– No, answers Finance Councilor Einar Wilhelmsen (MDG) when asked if NRK is presenting a crisis budget.
But he hastens to add:
– We can thank electricity revenue for that.
Today at 1 pm, we will find out how the city council will use the 90 billion kroner budget in 2023. The city’s “finance minister” highlights four things that create a dark background to the budget proposal:
- Ukraine war
- Climate change is starting to show
- The Continuing “Corona Economy”
- Animal time – “everything” is too expensive
– Oslo now accepts more refugees from Ukraine than it did during the entire refugee crisis in 2015, Wilhelmsen says.
2.5 billion in dividends
The electricity crisis affects the budget – for better or for worse.
With its ownership in Hufslund, Oslo is the country’s second-largest electricity owner after the state.
The city council estimates that this year’s skyrocketing electricity prices will result in record profits next year as well. Estimated NOK 2.5 billion profit.
In 2022, the estimate is NOK 1.6 billion. The result is almost 2 billion.
On the negative side, the city council expects extraordinary wage and price growth – including electricity – to cost the municipality NOK 3 billion in increased costs.

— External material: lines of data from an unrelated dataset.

(** * wrstat: the dgut tree query engine (tree.go)

    A shallow embedding of [Tree.DirInfo], [Tree.where0] and [Tree.Where]
    together with the properties the specification states about them.

    The database ([DB.DirInfo], [DB.Children]) and Go's [sort.Sort] are not
    part of the embedded sources: the database is a parameter of every
    definition, and [sort.Sort] is an interface carrying its documented
    contract. *)

From Stdlib Require Import List String NArith ZArith Lia Bool Arith.
From Stdlib Require Import Sorting.Permutation Sorting.Sorted.
Import ListNotations.
Open Scope string_scope.
Open Scope list_scope.

Set Implicit Arguments.

(** ** Data model *)

(** [DirCountSize]: nested file count and size of one directory.
    [Count] and [Size] are [uint64]; the code only compares them, so they
    are kept as [N] and no wrap-around arises. *)
Record DirCountSize : Type := mkDCS {
  Dir : string;
  Count : N;
  Size : N
}.

(** [DCSs] is a size-sortable slice of [DirCountSize]. *)
Definition DCSs : Type := list DirCountSize.

(** [DCSs.Less]: [d[i].Size > d[j].Size]. *)
Definition DCSs_Less (di dj : DirCountSize) : bool := (Size dj <? Size di)%N.

(** [DirInfo]: a directory and its immediate children. *)
Record DirInfo : Type := mkDI {
  Current : DirCountSize;
  Children : list DirCountSize
}.

(** [DirInfo.IsSameAsChild]:
    [len(d.Children) == 1 && d.Children[0].Count == d.Current.Count]. *)
Definition IsSameAsChild (d : DirInfo) : bool :=
  (List.length (Children d) =? 1)%nat &&
  match nth_error (Children d) 0 with
  | Some c => (Count c =? Count (Current d))%N
  | None => false
  end.

(** ** Outcomes of a call

    A Go call either returns, panics (here: a nil pointer dereference), or
    keeps looping; the last is modelled by a loop budget that runs out. *)
Inductive run (A : Type) : Type :=
| Done (a : A)
| Panic
| OutOfFuel.
Arguments Panic {A}.
Arguments OutOfFuel {A}.
Lemma plain_app (a b : list ascii) : plain a → plain b → plain (a ++ b).
Proof. intros Ha Hb. apply Forall_app. by split. Qed.

Lemma digit_plain (c : ascii) : is_digit c = true → plain_char c = true.
Proof. destruct c as [[] [] [] [] [] [] [] []]; vm_compute; done. Qed.

Lemma digits_plain (s : list ascii) :
  Forall (λ c, is_digit c = true) s → plain s.
Proof. intros H. eapply Forall_impl; [exact H|exact digit_plain]. Qed.

Lemma string_of_uint_plain (d : Decimal.uint) :
  plain (list_ascii_of_string (NilEmpty.string_of_uint d)).
Proof. induction d; simpl; constructor; done. Qed.

Lemma str_of_Z_plain (z : Z) : plain (str_of_Z z).
Proof.
  unfold str_of_Z, NilZero.string_of_int, NilZero.string_of_uint.
  destruct (Z.to_int z) as [d|d].
  - destruct d; try apply string_of_uint_plain. by repeat constructor.
  - simpl. constructor; [done|].
    destruct d; try apply string_of_uint_plain. by repeat constructor.
Qed.

Lemma group_thousands_plain (digits : list ascii) :
  plain digits → ∀ seen, plain (group_thousands digits seen).
Proof.
  induction 1 as [|d digits Hd Hds IH]; intros seen; [constructor|].
  cbn [group_thousands]. destruct digits as [|d' digits]; [by constructor|].
  destruct (seen =? 2)%nat; repeat (constructor; [done|]); apply IH.
Qed.
(** ** checkForTaskActivation *)

Lemma checkForTaskActivation_spec (hint : bool) (s : kernel) :
  config_ok cfg → arrays_inv cfg s →
  let rel t := releaseTest cfg (task s t) = true in
  let released := filter rel (suspList s) in
  ∃ s' b,
    checkForTaskActivation cfg hint s = (s', b)
    ∧ fst (fst (scanSuspended cfg (_noSuspendedTasks s) 0 hint s)) = _noSuspendedTasks s'
    ∧ arrays_inv cfg s'
    ∧ prios s' = prios s
    ∧ _time s' = _time s
    ∧ suspList s' = filter (λ t, ¬ rel t) (suspList s)
    ∧ (∀ c, dueList s' c
            = dueList s c ++ filter (λ t, rel t ∧ prios s !!! t = c) (suspList s))
    ∧ (∀ t, task s' t
            = if decide (t ∈ released) then madeDue cfg (task s t) else task s t)
    ∧ (hint || bool_decide (released ≠ []) = false → s' = s ∧ b = false)
    ∧ (hint || bool_decide (released ≠ []) = true →
       (∃ c, c < RTOS_NO_PRIO_CLASSES cfg ∧ dueList s' c ≠ []) →
       _pActiveTask s' = selectActive cfg s'
       ∧ _pSuspendedTask s' = _pActiveTask s
       ∧ b = negb (_pActiveTask s' =? _pActiveTask s))
    ∧ (released ≠ [] → ∃ c, c < RTOS_NO_PRIO_CLASSES cfg ∧ dueList s' c ≠ []).
Proof.
  intros Hcfg Hinv rel released.
  destruct (scanSuspended_spec (_noSuspendedTasks s) 0 hint s Hcfg Hinv ltac:(lia))
    as (b1 & s1 & Hscan & Hinv1 & Hprios1 & Hact1 & Hps1 & Htime1 & Hsusp1 & Hdue1
        & Htasks1 & Hb1 & Hsame1).
  rewrite drop_0 in Hsusp1, Hdue1, Htasks1, Hb1, Hsame1.
  rewrite take_0, app_nil_l in Hsusp1.
  fold rel in Hsusp1, Hdue1, Htasks1, Hb1, Hsame1.
  fold released in Htasks1, Hb1, Hsame1.
  assert (Hrelcls : released ≠ [] →
            ∃ c, c < RTOS_NO_PRIO_CLASSES cfg ∧ dueList s1 c ≠ []).
  { intros Hne. destruct released as [| t l] eqn:Hr; [done |].
    assert (Ht : t ∈ released) by (rewrite Hr; left).
    apply list_elem_of_filter in Ht as [Hrelt Hin].
    exists (prios s !!! t). split.
    - apply (inv_prio _ _ Hinv). by apply (susp_lt s).
    - rewrite Hdue1. intros Heq. apply app_eq_nil in Heq as [_ Heq].
      apply (elem_of_nil t). rewrite <- Heq. by apply list_elem_of_filter. }
  unfold checkForTaskActivation. rewrite Hscan. simpl.
  destruct b1.
  - destruct (findDueClass _ _) as [c |] eqn:Hf.
    + eexists _, _. split; [reflexivity |]. simpl.
      set (s' := set_pActiveTask _ _).
      assert (Hinv' : arrays_inv cfg s') by (by apply (arrays_inv_ext s1)).
      split_and!; try done.
      * intros Hfalse. rewrite <- Hb1 in Hfalse. done.
      * intros _ _. unfold selectActive. simpl. rewrite Hf. split_and!; try done.
        by rewrite Hact1.
    + exists s1, true. split; [done |]. split_and!; try done.
      * intros Hfalse. rewrite <- Hb1 in Hfalse. done.
      * intros _ (c & Hc & Hne). exfalso. apply Hne.
        apply (dueList_nil_iff s1); [done | done |].
        by apply (findDueClass_None _ _ Hf).
  - exists s1, false. split; [done |]. symmetry in Hb1.
    apply orb_false_iff in Hb1 as [-> Hnone].
    apply bool_decide_eq_false in Hnone.
    assert (Hnil : released = []) by (destruct released; [done | by destruct Hnone]).
    split_and!; try done.
    + intros _. split; [by apply Hsame1 | done].
    + rewrite orb_false_l. intros Htrue. apply bool_decide_eq_true in Htrue. done.
Qed.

However, wage and price increases mean more revenue for Municipality, including increased tax revenue.
Millions of power were generated
Einar Wilhelmsen expects the account to be in the red by NOK one billion.
– Roughly speaking, we can say that increased electricity revenues are eaten up by wage and price increases.
Because of all the uncertainty, the city council is also setting aside nearly a billion in various buffers.
They should be used in places where electricity costs are high, such as municipal housing and sporveen. And this is to take into account the increased costs for construction projects.
Tickets, AKS and Jobs
Despite the uncertain times, the city council has made room for investment. Here are three important ones:
- Cheap single tickets on bus, tram and train NRK said about Monday. NOK 200 million is earmarked to reduce prices by an average of 20 percent.
- Free half-day place in Activity School (AKS) for Class IV students from next academic year. According to Pinposton Saves NOK 100,000 over four years for families with children.
- A work package of NOK 330 million over four years. The collection is in two parts. Summer jobs program for youth becomes permanent. And districts get money to keep those who are completely out of work life active.
– I am particularly concerned about young people without work and education and young people who are not registered as unemployed, says Labor and Social Affairs Councilor Rina Marion Hansen (AP).
– Getting more people into work can help reduce the huge social disparities in our city. In addition, we are making the summer job initiative permanent so that more young people will meet their first working life, he says.
To save electricity
An initiative directly related to the electricity crisis is to make municipal buildings more energy efficient. An additional NOK 174 million has been allocated for wnøk activities and solar cells.
The pot that residents can apply for climate and savings measures is proposed to increase from NOK 130 to NOK 150 million.
The city council has announced more urgent measures to save electricity. Pinposton Writing on Monday, the entire municipality has already been told to reduce indoor temperatures.
Beyond winter, it may be necessary to turn off the floodlights on soccer fields and close the artificial ice rinks.
Here are some more shots from the budget:
- 25 km of new cycle track by 2023.
- NOK 122 million for reinforced work with traffic safety in 2023 and 2034.
- Free school meals in secondary schools from next academic year. Then 36,900 students in middle and high schools will be served meat-free school meals. Provision of free meals in primary schools has been postponed indefinitely.
- Social assistance rates are increasing by 6.5 percent.
- NOK 15 million for municipal housing buy-to-own tests.
- Low cost resident parking in outer city to add more districts to the program. The fossil fee will drop from NOK 5,400 to NOK 3,200. A small increase in the inner city.
- NOK 38 million for planting trees over four years. A target of 100,000 new trees has been set by 2030.
- NOK 125 million to build the city Accessible to the disabled.
- More money Nearby clubs.
- Experiment with a 6-hour workday.
Although he does not call it a crisis budget, Einar Wilhelmsen does not hide the fact that it may need to be tightened later.
– There is great uncertainty about how electricity costs will evolve in the future, he says.
Prayer to Govt
He also has a prayer for the government when the national budget arrives in two weeks: that municipalities receive the promised money. Municipal Bill.
Otherwise, Oslo is in trouble.
– For example, in 2022, we will have received NOK 1.5 billion in corona costs, but so far only NOK 100 million has been compensated. We expect the government to fulfill its promises to cover most of these, says Einar Wilhelmsen.